CADIO, (avec un trouble insurmontable.) C'est bien, mon ami! (il sort arec Henri.)
MOTUS. Fichtre!... mon ami!... lui qui ne dit jamais ce mot-là au troupier!--et ce regard triste et bon!... Fichtre! Allons! mon affaire est dans le sac! c'est réglé! c'est pour aujourd'hui. Sacredieu! j'aurais pourtant voulu flanquer une raclée aux Anglais auparavant!
JAVOTTE, (entrant pour desservir.) Qu'est-ce que tu as donc, citoyen trompette? Tu as l'air contrarié!
MOTUS. C'est une bêtise, belle Javotte; dans notre état, il faut être toujours prêt à répondre à l'appel... Qu'un baiser fraternel de vos lèvres de roses me soit octroyé, et je prendrai la chose en douceur.

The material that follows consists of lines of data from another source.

(* ===== verification/ClassLimits.v ===== *)
(** * The quota limits of a storage class

    The expression with which [StorageClass.isValidQuotaData] checks a limit, as a statement about
    percentages, and [accepted_limits_convert]: what that check accepts, [convertToK] of
    [HelperHostpath] converts. *)

From Stdlib Require Import QArith.
From S2P Require Import Prelude GoStrings GoRegexp GoFloat GoPath KubeApi Maya StorageClass.
From S2P Require Import HelperHostpath Quota.
Close Scope Q_scope.
Open Scope string_scope. Open Scope list_scope.

(** ** The limits of a quota *)

Lemma lang_star_digits s : lang (Star (Chars is_digit)) s <-> all_digits s = true.
Proof.
  split.
  - remember (Star (Chars is_digit)) as r eqn:Hr. induction 1 as [| | | | | |r u v Hu _ Hv IHv]; try done.
    injection Hr as ->. inversion Hu as [|? a Ha| | | | |]; subst. cbn. by rewrite Ha, IHv.
  - induction s as [|a s IH]; cbn; [constructor|]. intros [Ha Hs]%andb_true_iff.
    apply (lang_Star_app _ (String a "")); [by constructor|by apply IH].
Qed.

Lemma lang_Chars_iff p s : lang (Chars p) s <-> exists a, s = String a "" /\ p a = true.
Proof. split; [inversion 1; eauto|intros (a & -> & H); by constructor]. Qed.

Lemma lang_Eps_iff s : lang Eps s <-> s = "".
Proof. split; [by inversion 1|intros ->; constructor]. Qed.

Lemma lang_Cat_iff r q s : lang (Cat r q) s <-> exists u v, s = u +:+ v /\ lang r u /\ lang q v.
Proof. split; [apply lang_Cat_inv|intros (u & v & -> & ? & ?); by constructor]. Qed.

Lemma lang_Lit a s : lang (Lit a) s <-> s = String a "".
Proof.
  unfold Lit. rewrite lang_Chars_iff. split.
  - intros (b & -> & Hb). apply Ascii.eqb_eq in Hb. by subst b.
  - intros ->. exists a. by rewrite Ascii.eqb_refl.
Qed.

(** One to three digits. *)
Lemma lang_UpTo3_digits s :
  lang (UpTo3 (Chars is_digit)) s <-> all_digits s = true /\ 1 <= len s <= 3.
Proof.
  unfold UpTo3, Opt. rewrite lang_Cat_iff. setoid_rewrite lang_Alt_iff.
  setoid_rewrite lang_Cat_iff. setoid_rewrite lang_Alt_iff. setoid_rewrite lang_Eps_iff.
  setoid_rewrite lang_Chars_iff. split.
  - intros (u & v & -> & (a & -> & Ha) & [->|(u' & v' & -> & (b & -> & Hb) & [->|(c & -> & Hc)])]);
      cbn; rewrite ?Ha, ?Hb, ?Hc; (split; [done|lia]).
  - destruct s as [|a [|b [|c [|d s]]]]; cbn; intros [H Hlen]; try lia;
      rewrite ?andb_true_iff in H; destruct_and?.
    + exists (String a ""), "". eauto 10.
    + exists (String a ""), (String b ""). split; [done|]. split; [eauto|]. right.
      exists (String b ""), "". eauto 10.
    + exists (String a ""), (String b (String c "")). split; [done|]. split; [eauto|]. right.
      exists (String b ""), (String c ""). eauto 10.
Qed.

Lemma percentage_app ip dot ds :
  all_digits ip = true -> all_digits ds = true -> dot = "." \/ dot = "" /\ ds = "" ->
  percentage (ip +:+ dot +:+ ds +:+ "%") = Some (ip, ds).
Proof.
  intros Hip Hds Hdot. unfold percentage.
  rewrite (proj2 (take_digits_spec _ ip (dot +:+ ds +:+ "%"))) by
    (split_and!; [done|done|by destruct Hdot as [->|[-> ->]]]).
  assert (take_dot (dot +:+ ds +:+ "%") = (dot, ds +:+ "%")) as -> by (by destruct Hdot as [->|[-> ->]]).
  by rewrite (proj2 (take_digits_spec _ ds "%")).
Qed.

(** The limits that the builder of classes accepts, as percentages. *)
Lemma quota_regexp_spec s :
  MatchString quota_regexp s = true <->
  s = "" \/ exists ip fp, percentage s = Some (ip, fp) /\ len ip <= 3 /\ 1 <= len ip + len fp.
Proof.
  rewrite MatchString_lang. unfold quota_regexp, Opt, Plus. rewrite lang_Alt_iff, lang_Eps_iff.
  apply or_iff_compat_l. split.
  - intros (w & p & -> & Hw & ->%lang_Lit)%lang_Cat_iff.
    apply lang_Alt_iff in Hw as [(ip & r & -> & [Hip Hl]%lang_UpTo3_digits & Hr)%lang_Cat_iff
      |(u & v & -> & ->%lang_Lit & Hv)%lang_Cat_iff].
    + exists ip. apply lang_Alt_iff in Hr as [->%lang_Eps_iff
        |(u & ds & -> & ->%lang_Lit & Hds%lang_star_digits)%lang_Cat_iff].
      * exists "". split; [|cbn; lia]. rewrite <- sapp_assoc. apply (percentage_app ip "" ""); auto.
      * exists ds. split; [|lia]. rewrite <- !sapp_assoc. apply (percentage_app ip "." ds); auto.
    + apply lang_Cat_iff in Hv as (u & ds & -> & (a & -> & Ha)%lang_Chars_iff & Hds%lang_star_digits).
      exists "", (String a ds). split; [|cbn; lia].
      apply (percentage_app "" "." (String a ds)); cbn; rewrite ?Ha; auto.
  - intros (ip & fp & Hp & Hip & Hl). unfold percentage in Hp.
    destruct (take_digits s) as [ip' r1] eqn:E1. destruct (take_dot r1) as [dot r2] eqn:E2.
    destruct (take_digits r2) as [fp' r3] eqn:E3.
    destruct (String.eqb_spec r3 "%") as [->|]; [|done]. injection Hp as -> ->.
    apply take_digits_spec in E1 as (-> & Hdi & Hh1), E3 as (-> & Hdf & Hh3).
    apply take_dot_spec in E2 as [-> Hdot]. rewrite !sapp_assoc. constructor; [|by apply lang_Lit].
    rewrite <- sapp_assoc. destruct (decide (ip = "")) as [->|Hne].
    + apply lang_Alt_r. destruct Hdot as [->|[-> _]]; [|destruct fp; [cbn in Hl; lia|]; cbn in Hh1].
      * apply (lang_Cat _ _ "." fp); [by apply lang_Lit|]. destruct fp as [|a fp]; [cbn in Hl; lia|].
        cbn in Hdf. apply andb_true_iff in Hdf as [Ha Hdf].
        apply (lang_Cat _ _ (String a "") fp); [by constructor|by apply lang_star_digits].
      * cbn in Hdf. rewrite Hh1 in Hdf. done.
    + apply lang_Alt_l. constructor.
      { apply lang_UpTo3_digits. split; [done|]. destruct ip; [done|]. cbn in *. lia. }
      destruct Hdot as [->|[-> _]].
      * apply lang_Alt_r. constructor; [by apply lang_Lit|by apply lang_star_digits].
      * apply lang_Alt_l. destruct fp as [|a fp]; [constructor|]. cbn in Hh1, Hdf.
        rewrite Hh1 in Hdf. done.
Qed.

(** ** Accepted limits can be converted *)

Lemma digits_value_bound s acc :
  all_digits s = true -> (digits_value acc s < (acc + 1) * 10 ^ N.of_nat (len s))%N.
Proof.
  revert acc. induction s as [|a s IH]; intros acc; cbn [all_digits digits_value String.length].
  - intros _. cbn. lia.
  - intros [Ha Hs]%andb_true_iff. specialize (IH (acc * 10 + (code a - 48))%N Hs).
    unfold is_digit in Ha. apply andb_true_iff in Ha as [H1 H2].
    apply N.leb_le in H1, H2. rewrite Nat2N.inj_succ, N.pow_succ_r'.
    eapply N.lt_le_trans; [exact IH|].
    rewrite N.mul_assoc. apply N.mul_le_mono_r. lia.
Qed.

Lemma pow10_spec n : Zpos (pow10 n) = (10 ^ Z.of_nat n)%Z.
Proof.
  induction n as [|n IH]; [done|].
  change (pow10 (S n)) with (10 * pow10 n)%positive. rewrite Pos2Z.inj_mul, IH, Nat2Z.inj_succ, Z.pow_succ_r; lia.
Qed.

Lemma decimal_value_bound ip fp :
  all_digits ip = true -> all_digits fp = true -> len ip <= 3 -> (decimal_value ip fp <= 1000)%Q.
Proof.
  intros Hi Hf Hl. unfold decimal_value, Qle. cbn [Qnum Qden].
  assert (all_digits (ip +:+ fp) = true) as Hd
    by (clear Hl; induction ip as [|a ip IH]; [done|]; cbn in *; apply andb_true_iff in Hi as [-> Hi]; auto).
  pose proof (digits_value_bound _ 0 Hd) as H. rewrite len_app in H.
  rewrite Z.mul_1_r, pow10_spec.
  assert (10 ^ N.of_nat (len ip + len fp) <= 1000 * 10 ^ N.of_nat (len fp))%N as H3.
  { rewrite Nat2N.inj_add, N.pow_add_r. apply N.mul_le_mono_r.
    change 1000%N with (10 ^ 3)%N. apply N.pow_le_mono_r; lia. }
  assert (10 ^ Z.of_nat (len fp) = Z.of_N (10 ^ N.of_nat (len fp)))%Z as -> by
    (rewrite N2Z.inj_pow, nat_N_Z; done).
  lia.
Qed.

Lemma quota_limit_converts limit storage :
  MatchString quota_regexp limit = true -> (0 <= storage)%Z ->
  exists k, convertToK limit storage = Ret (in_k k).
Proof.
  intros Hm Hs. assert (exists r, convertToK limit storage = Ret r) as [r Hr].
  { rewrite convertToK_eq. apply quota_regexp_spec in Hm as [->|(ip & fp & Hp & Hi & Hl)]; [eauto|].
    rewrite Hp. destruct (String.eqb limit ""); [eauto|].
    assert ((len ip + len fp =? 0)%nat = false) as -> by (apply Nat.eqb_neq; lia).
    assert (all_digits ip = true /\ all_digits fp = true) as [Hdi Hdf].
    { unfold percentage in Hp. destruct (take_digits limit) as [ip' r1] eqn:E1.
      destruct (take_dot r1) as [dot r2]. destruct (take_digits r2) as [fp' r3] eqn:E3.
      destruct (String.eqb r3 "%"); [|done]. injection Hp as -> ->.
      apply take_digits_spec in E1, E3. tauto. }
    assert (Qle_bool overflow_bound (rnd (decimal_value ip fp)) = false) as ->; [|cbn; eauto].
    apply not_true_iff_false. intros H. apply Qle_bool_iff in H.
    pose proof (rnd_mono _ _ (decimal_value_bound ip fp Hdi Hdf Hi)) as Hr.
    pose proof (Qle_trans _ _ _ H Hr) as Hbad. vm_compute in Hbad. by apply Hbad. }
  apply convertToK_Ret in Hr as Hk; [|done]. rewrite Hr.
  destruct Hk as [[_ ->]|(v & _ & _ & ->)]; eauto.
Qed.

(** C30: the limits that the builder of classes accepts are limits that the provisioner can convert:
    no volume of such a class fails on the format of its limits. *)
Theorem accepted_limits_convert softLimit hardLimit storage :
  (0 <= storage)%Z ->
  isValidQuotaData (Some (<[StorageClass.KeyQuotaSoftLimit := softLimit]>
    {[StorageClass.KeyQuotaHardLimit := hardLimit]})) = true ->
  exists k1 k2, convertToK softLimit storage = Ret (in_k k1) /\
    convertToK hardLimit storage = Ret (in_k k2).
Proof.
  intros Hs. cbn [isValidQuotaData]. rewrite lookup_insert_eq, lookup_insert_ne, lookup_singleton_eq by done.
  intros [H1 H2]%andb_true_iff.
  destruct (quota_limit_converts _ storage H1 Hs) as [k1 ?].
  destruct (quota_limit_converts _ storage H2 Hs) as [k2 ?]. eauto.
Qed.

JAVOTTE. Un baiser? Le voilà pour m'avoir dit vous! C'est gentil, un militaire qui dit vous à une femme! (Elle lui donne un baiser sur le front.)
REBEC, (entrant.) Eh bien, Javotte, eh bien!
MOTUS. Laisse-la faire, citoyen fricotier! c'est sacré, ça! Souviens-toi ce soir de ce que je te dis ce matin: c'est sacré.
REBEC. Qu'est-ce qu'il veut dire?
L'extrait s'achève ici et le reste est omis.